→ Description of the task:
From the line with "eo_early : early_libos_mem_range_start" to the line with "intros Hn Ht.", retype every line exactly, including those two, and leave out the rest of the data below.

[[ Records to use open ]]

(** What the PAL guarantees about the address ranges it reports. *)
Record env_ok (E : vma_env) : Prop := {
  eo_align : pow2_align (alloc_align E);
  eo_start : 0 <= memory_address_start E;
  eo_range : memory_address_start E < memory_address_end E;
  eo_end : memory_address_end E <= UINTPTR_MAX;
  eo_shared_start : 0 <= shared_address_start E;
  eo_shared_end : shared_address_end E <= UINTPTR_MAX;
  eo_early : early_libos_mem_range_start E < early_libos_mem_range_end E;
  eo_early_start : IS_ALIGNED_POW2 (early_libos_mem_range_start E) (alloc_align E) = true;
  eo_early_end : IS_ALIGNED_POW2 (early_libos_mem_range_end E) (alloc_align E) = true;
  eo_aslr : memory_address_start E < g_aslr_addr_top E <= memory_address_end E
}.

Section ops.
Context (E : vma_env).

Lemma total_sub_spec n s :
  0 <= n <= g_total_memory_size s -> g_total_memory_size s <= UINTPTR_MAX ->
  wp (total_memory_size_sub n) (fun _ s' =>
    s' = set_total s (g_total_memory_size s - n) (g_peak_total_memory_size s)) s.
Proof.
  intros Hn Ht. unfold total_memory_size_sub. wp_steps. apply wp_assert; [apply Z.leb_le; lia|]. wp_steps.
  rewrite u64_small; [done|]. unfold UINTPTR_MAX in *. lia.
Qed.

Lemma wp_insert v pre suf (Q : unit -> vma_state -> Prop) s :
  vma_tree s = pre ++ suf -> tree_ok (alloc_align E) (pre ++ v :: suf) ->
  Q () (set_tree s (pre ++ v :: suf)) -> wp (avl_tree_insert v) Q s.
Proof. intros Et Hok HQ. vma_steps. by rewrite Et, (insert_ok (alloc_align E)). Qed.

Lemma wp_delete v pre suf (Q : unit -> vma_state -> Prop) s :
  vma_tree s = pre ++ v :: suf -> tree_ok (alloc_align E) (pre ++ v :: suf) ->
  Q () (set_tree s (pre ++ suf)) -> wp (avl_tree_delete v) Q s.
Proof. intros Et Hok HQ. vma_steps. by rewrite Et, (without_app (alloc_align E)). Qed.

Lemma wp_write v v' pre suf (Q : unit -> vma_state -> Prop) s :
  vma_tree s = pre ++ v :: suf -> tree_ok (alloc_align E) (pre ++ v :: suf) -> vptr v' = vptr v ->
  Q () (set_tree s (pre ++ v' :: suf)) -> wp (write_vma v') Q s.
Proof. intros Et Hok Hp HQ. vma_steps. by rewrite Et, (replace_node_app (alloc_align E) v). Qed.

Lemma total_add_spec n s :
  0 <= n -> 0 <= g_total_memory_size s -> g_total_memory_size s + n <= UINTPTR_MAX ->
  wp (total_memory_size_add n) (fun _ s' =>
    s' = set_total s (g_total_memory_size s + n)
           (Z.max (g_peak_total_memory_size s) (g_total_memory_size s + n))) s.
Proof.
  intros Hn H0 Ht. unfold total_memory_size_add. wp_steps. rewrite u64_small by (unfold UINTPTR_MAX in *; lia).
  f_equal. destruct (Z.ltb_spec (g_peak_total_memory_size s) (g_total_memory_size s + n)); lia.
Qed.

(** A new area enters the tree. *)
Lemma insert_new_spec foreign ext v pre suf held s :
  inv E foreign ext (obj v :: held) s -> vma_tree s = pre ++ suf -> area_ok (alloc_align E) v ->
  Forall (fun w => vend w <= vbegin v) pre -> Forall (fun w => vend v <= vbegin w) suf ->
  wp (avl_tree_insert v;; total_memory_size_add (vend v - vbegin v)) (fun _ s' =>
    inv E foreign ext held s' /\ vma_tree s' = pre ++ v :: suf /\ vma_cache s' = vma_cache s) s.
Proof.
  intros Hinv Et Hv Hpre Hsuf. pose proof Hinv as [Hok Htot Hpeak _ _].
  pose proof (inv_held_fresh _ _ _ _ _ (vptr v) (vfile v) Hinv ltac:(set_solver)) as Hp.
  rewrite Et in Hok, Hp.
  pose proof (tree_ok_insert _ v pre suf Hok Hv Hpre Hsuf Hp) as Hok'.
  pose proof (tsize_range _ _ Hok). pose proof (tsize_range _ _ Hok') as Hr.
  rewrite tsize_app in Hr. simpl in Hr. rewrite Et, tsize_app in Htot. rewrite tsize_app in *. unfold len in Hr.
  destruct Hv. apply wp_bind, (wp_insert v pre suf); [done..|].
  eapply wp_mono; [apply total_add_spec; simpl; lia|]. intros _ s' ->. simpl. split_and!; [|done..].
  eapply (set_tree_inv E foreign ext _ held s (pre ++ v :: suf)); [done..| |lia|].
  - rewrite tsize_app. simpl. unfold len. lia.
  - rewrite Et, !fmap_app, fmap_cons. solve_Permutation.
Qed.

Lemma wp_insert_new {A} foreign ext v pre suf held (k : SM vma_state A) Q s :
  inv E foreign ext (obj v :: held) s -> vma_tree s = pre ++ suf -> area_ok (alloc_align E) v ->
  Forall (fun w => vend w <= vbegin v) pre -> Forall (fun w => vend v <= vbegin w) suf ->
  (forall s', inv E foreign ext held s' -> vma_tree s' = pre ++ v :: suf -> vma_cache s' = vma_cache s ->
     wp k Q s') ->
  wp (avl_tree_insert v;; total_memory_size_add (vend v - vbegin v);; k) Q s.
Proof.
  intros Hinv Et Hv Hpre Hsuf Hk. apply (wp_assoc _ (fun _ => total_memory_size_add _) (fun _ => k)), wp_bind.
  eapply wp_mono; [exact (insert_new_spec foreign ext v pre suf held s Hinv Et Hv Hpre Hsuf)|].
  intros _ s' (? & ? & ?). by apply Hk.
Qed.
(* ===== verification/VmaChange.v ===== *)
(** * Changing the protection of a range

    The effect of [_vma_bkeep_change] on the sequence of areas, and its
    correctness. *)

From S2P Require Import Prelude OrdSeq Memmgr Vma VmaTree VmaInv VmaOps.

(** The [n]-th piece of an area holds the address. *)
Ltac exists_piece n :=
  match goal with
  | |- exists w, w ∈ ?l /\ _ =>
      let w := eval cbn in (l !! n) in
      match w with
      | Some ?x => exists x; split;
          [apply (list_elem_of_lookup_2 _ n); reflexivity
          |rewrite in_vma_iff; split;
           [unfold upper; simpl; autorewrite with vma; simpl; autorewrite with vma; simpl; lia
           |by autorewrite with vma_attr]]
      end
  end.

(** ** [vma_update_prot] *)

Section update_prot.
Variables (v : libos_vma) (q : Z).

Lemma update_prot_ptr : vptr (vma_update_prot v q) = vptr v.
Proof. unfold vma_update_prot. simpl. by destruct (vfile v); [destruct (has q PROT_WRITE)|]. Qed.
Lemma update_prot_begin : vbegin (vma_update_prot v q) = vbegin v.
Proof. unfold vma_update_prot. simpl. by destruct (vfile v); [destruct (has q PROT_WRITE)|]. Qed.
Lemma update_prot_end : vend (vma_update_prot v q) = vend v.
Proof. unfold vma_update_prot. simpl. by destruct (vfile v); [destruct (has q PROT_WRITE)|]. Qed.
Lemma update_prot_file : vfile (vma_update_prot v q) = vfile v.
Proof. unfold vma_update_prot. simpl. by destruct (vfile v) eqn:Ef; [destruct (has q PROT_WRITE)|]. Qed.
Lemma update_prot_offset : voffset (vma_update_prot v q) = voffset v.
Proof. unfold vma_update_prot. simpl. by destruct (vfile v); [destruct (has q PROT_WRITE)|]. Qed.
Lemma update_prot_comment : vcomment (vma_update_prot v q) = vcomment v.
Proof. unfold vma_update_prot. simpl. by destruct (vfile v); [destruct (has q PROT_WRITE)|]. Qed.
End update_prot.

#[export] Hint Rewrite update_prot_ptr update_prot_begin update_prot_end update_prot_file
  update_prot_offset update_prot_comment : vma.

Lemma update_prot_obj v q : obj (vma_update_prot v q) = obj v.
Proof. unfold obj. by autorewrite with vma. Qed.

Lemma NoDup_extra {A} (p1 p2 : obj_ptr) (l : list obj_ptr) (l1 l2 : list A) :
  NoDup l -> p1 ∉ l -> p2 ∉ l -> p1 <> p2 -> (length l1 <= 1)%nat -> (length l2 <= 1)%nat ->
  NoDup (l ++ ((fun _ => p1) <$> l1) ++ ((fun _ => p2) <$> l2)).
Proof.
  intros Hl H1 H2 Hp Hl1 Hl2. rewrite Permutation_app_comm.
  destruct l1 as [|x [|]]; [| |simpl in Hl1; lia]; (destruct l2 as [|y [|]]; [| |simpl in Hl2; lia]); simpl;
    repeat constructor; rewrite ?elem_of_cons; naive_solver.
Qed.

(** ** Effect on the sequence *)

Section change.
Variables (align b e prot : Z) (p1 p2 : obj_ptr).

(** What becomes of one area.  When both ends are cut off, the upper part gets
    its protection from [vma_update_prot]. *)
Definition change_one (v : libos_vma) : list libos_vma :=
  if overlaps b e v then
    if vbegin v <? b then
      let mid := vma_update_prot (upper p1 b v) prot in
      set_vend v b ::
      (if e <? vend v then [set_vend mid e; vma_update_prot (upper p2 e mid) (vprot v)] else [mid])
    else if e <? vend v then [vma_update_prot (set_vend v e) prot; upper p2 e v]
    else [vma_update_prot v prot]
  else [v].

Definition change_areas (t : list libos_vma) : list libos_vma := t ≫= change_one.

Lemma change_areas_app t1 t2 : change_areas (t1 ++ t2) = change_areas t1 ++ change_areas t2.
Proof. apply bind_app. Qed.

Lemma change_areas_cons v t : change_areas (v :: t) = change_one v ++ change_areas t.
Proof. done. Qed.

[[ Records to use closed ]]

→ Answer for this exercise:
  eo_early : early_libos_mem_range_start E < early_libos_mem_range_end E;
  eo_early_start : IS_ALIGNED_POW2 (early_libos_mem_range_start E) (alloc_align E) = true;
  eo_early_end : IS_ALIGNED_POW2 (early_libos_mem_range_end E) (alloc_align E) = true;
  eo_aslr : memory_address_start E < g_aslr_addr_top E <= memory_address_end E
}.

Section ops.
Context (E : vma_env).

Lemma total_sub_spec n s :
  0 <= n <= g_total_memory_size s -> g_total_memory_size s <= UINTPTR_MAX ->
  wp (total_memory_size_sub n) (fun _ s' =>
    s' = set_total s (g_total_memory_size s - n) (g_peak_total_memory_size s)) s.
Proof.
  intros Hn Ht. unfold total_memory_size_sub. wp_steps. apply wp_assert; [apply Z.leb_le; lia|]. wp_steps.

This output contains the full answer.